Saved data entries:
--- START ---
(** * buffs.py: the Lodestone consumables scraper

    A shallow embedding of [buffs.py] and the properties its
    specification states about it.

    Modelling choices, fixed once for the whole development:
    - the counter of [asyncio.Semaphore] is a [Z]; [acquire] needs a
      positive counter, [release] adds one;
    - the network is an oracle: for every request and every attempt it
      says whether [session.get]/[res.text()] raised, whether
      [json.loads] raised, or which decoded document came back.  The
      decoded documents have the shapes the two endpoints return
      (a listing page, an item payload);
    - the [while True: try ... except: pass] loops are run with fuel;
      a run that uses up its fuel is still looping ([Pending]);
    - Python dictionaries that are mutated after they were created (the
      [name] dictionaries of the records) live in a heap and records
      refer to them by location, so that aliasing is visible. *)

From stdpp Require Import base option list gmap strings sorting.
From Stdlib Require Import ZArith Lia Ascii.

Local Open Scope Z_scope.
Set Warnings "-clear-no-such-hyp".

(** ** The concurrency limiter: [FETCH_SEMAPHORE] *)

Module Limiter.

(** [asyncio.Semaphore(value)] refuses a negative initial value. *)
Definition Semaphore (n : Z) : option Z :=
  if decide (n < 0) then None else Some n.

(** [acquire] only goes through when the counter is positive; the
    caller is suspended otherwise ([None]). *)
Definition acquire (counter : Z) : option Z :=
  if decide (0 < counter) then Some (counter - 1) else None.

Definition release (counter : Z) : Z := counter + 1.

End Limiter.

(** ** Documents returned by the remote catalogue *)

(** One element of [data['items']['results']]. *)
Record result := { url_api : string }.

(** A listing page: [data['items']['results']] and
    [data['items']['paging']['total']]. *)
Record listing := {
  items_results : list result;
  items_paging_total : Z
}.

(** One element of [data["attributes_params"]]. *)
Record attribute := {
  id : Z;
  value : Z;
  percent : Z;
  value_hq : Z;
  percent_hq : Z
}.

(** An item payload, as the detail endpoint returns it. *)
Record payload := {
  name_en : string;
  name_fr : string;
  name_de : string;
  name_ja : string;
  level_item : Z;
  attributes_params : list attribute
}.

(** What one request attempt meets. *)
Inductive response (A : Type) :=
| GetRaised                 (* session.get / res.text() raised *)
| LoadsRaised               (* the body is not a JSON document *)
| Loaded (data : A).        (* json.loads returned [data] *)
Arguments GetRaised {A}.
Arguments LoadsRaised {A}.
Arguments Loaded {A} data.

Definition failed {A} (r : response A) : bool :=
  match r with Loaded _ => false | _ => true end.

Inductive category := Food | Medicine.

Definition CATEGORIES (c : category) : Z :=
  match c with Food => 46 | Medicine => 44 end.

(** The oracle: the attempts at a listing page are numbered from 0, and
    so are the attempts at a detail url. *)
Record network := {
  search : Z → Z → nat → response listing;   (* category id, page, attempt *)
  detail : string → nat → response payload   (* url, attempt *)
}.

(** ** The resilient fetcher *)

(** How a fuelled run of a retry loop ends.  There is no constructor
    for an exception: the bare [except:] clauses let none out. *)
Inductive status (A : Type) :=
| Returned (data : A)
| Blocked        (* suspended in [acquire] with nobody left to release *)
| Pending.       (* out of fuel: the loop is still going round *)
Arguments Returned {A} data.
Arguments Blocked {A}.
Arguments Pending {A}.

(** A run of a loop gives its status, the counter of the semaphore at
    that point and, as ghost state, the counter as it stood each time
    the [except:] handler was entered. *)
Definition run (A : Type) : Type := status A * Z * list Z.

Section retry.
Context {D A : Type}.
(** What the protected block computes from the decoded body. *)
Variable parse : D → A.
Variable attempts : nat → response D.

(** The body of [async with session.get(...) as res]; [None] stands
    for an exception. *)
Definition protected (r : response D) : option A :=
  match r with
  | GetRaised | LoadsRaised => None
  | Loaded data => Some (parse data)
  end.

(** [while True: try: async with FETCH_SEMAPHORE: ... break
    except: pass].  The permit is given back by [__aexit__] on both
    ways out of the block. *)
Fixpoint retry (fuel : nat) (k : nat) (sem : Z) (seen : list Z) : run A :=
  match fuel with
  | O => (Pending, sem, seen)
  | S fuel =>
      match Limiter.acquire sem with
      | None => (Blocked, sem, seen)
      | Some held =>
          match protected (attempts k) with
          | Some data => (Returned data, Limiter.release held, seen)
          | None =>
              let sem := Limiter.release held in
              retry fuel (S k) sem (seen ++ [sem])
          end
      end
  end.
End retry.

Definition parse_item_links_page (data : listing) : list string * Z :=
  let urls := map url_api (items_results data) in
  let pages := items_paging_total data in
  (urls, pages).

Definition fetch_item_links_page (net : network) (c : category) (page : Z)
    (fuel : nat) (sem : Z) : run (list string * Z) :=
  retry parse_item_links_page (search net (CATEGORIES c) page) fuel 0 sem [].
(** [root] is [None] for a missing or empty argument. *)
Definition scan_dummy_data (fs : filesystem) (root : option Path)
    : exn + list FileRecord :=
  bind (match root with Some r => inr r | None => _default_root fs end)
    (λ root_path,
  bind (and_then (exists_ fs root_path) (is_dir fs root_path)) (λ d,
    if d then
      bind (glob_all fs root_path) (λ entries,
        scan_entries fs (Py.sorted path_leb entries) [])
    else inr [])).

(* ===================================================================== *)
(** * The specification's vocabulary *)
(* ===================================================================== *)

(** The tokenizer as the specification words it: the text is cut at every
    whitespace character, which leaves an empty piece between two adjacent
    separators and at either end, and the empty pieces are dropped. *)
Fixpoint pieces_from (cur s : string) : list string :=
  match s with
  | EmptyString => [cur]
  | String ch rest =>
      if Py.isspace ch then cur :: pieces_from "" rest
      else pieces_from (cur +:+ String ch "") rest
  end.

Definition tokenize_spec (text : string) : list string :=
  filter (λ t, t ≠ "") (pieces_from "" (blank_non_alnum (Py.lower text))).

(** Every character of [s] satisfies [p]. *)
Fixpoint all_chars (p : ascii → bool) (s : string) : bool :=
  match s with
  | EmptyString => true
  | String ch rest => p ch && all_chars p rest
  end.

(** [t] is a literal substring of [s]. *)
Definition substring_of (t s : string) : Prop :=
  ∃ before after, s = before +:+ t +:+ after.

(** A blank text: nothing but whitespace. *)
Definition blank (text : string) : Prop := all_chars Py.isspace text = true.

(** The tokens of a query, as [search_files] holds them. *)
Definition query_tokens (query : string) : gset string :=
  list_to_set (_tokenize query).

(** The score [search_files] gives a record for a query. *)
Definition score (query : string) (rec : FileRecord) : nat :=
  overlap_of (query_tokens query) rec.

(** The records that score positively, in the order of the input. *)
Definition survivors (query : string) (records : list FileRecord)
    : list FileRecord :=
  filter (λ rec, (0 < score query rec)%nat) records.

(** [r1] may stand before [r2] in the ranking: a strictly higher score, or
    the same score and a name that is not greater. *)
Definition ranks_before (query : string) (r1 r2 : FileRecord) : Prop :=
  (score query r2 < score query r1)%nat
  ∨ (score query r1 = score query r2
     ∧ String.leb (name r1) (name r2) = true).

(** Two records tie: same score and same name. *)
Definition ties_with (query : string) (r1 r2 : FileRecord) : Prop :=
  score query r1 = score query r2 ∧ name r1 = name r2.

(** A record that has nothing but its name. *)
Definition named (nm : string) : FileRecord :=
  {| path := ""; name := nm; ext := ""; size_kb := 0; modified_iso := "" |}.

(** The order of two records under the key [(-overlap, name)]. *)
Definition record_leb (query : string) (r1 r2 : FileRecord) : bool :=
  key_leb (- Z.of_nat (score query r1), name r1)
          (- Z.of_nat (score query r2), name r2).

#[global] Instance ties_with_dec (query : string) (r1 r2 : FileRecord) :
  Decision (ties_with query r1 r2).
Proof. unfold ties_with. apply _. Defined.

(** The root that [scan_dummy_data] walks. *)
Definition root_path_of (fs : filesystem) (root : option Path) : exn + Path :=
  match root with Some r => inr r | None => _default_root fs end.

(** The entries of a scan in the order of the traversal. *)
Definition traversal (fs : filesystem) (root_path : Path) : list Path :=
  Py.sorted path_leb (entries_below fs root_path).

(** [p] lies below [root]: it is there, and each step from [root] towards
    it goes into a directory that is not a symbolic link. *)
Definition reachable (fs : filesystem) (root p : Path) : Prop :=
  ∃ rest, p = root ++ rest ∧ rest ≠ [] ∧ is_Some (nodes fs !! p)
          ∧ ∀ n, (0 < n < length rest)%nat →
                 plain_dir fs (root ++ take n rest) = true.

(** What one turn of the loop does with an entry: it raises, passes over
    the entry, or adds a record. *)
Definition entry_outcome (fs : filesystem) (p : Path)
    : exn + option FileRecord :=
  bind (is_file fs p) (λ f,
    if f then
      match make_record fs p with
      | inr rec => inr (Some rec)
      | inl OSError => inr None
      | inl e => inl e
      end
    else inr None).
--- END ---
What to work on:
Taking the records above as input, show every line in which the word "decoded" is present.

Response area:
      [json.loads] raised, or which decoded document came back.  The
      decoded documents have the shapes the two endpoints return
(** What the protected block computes from the decoded body. *)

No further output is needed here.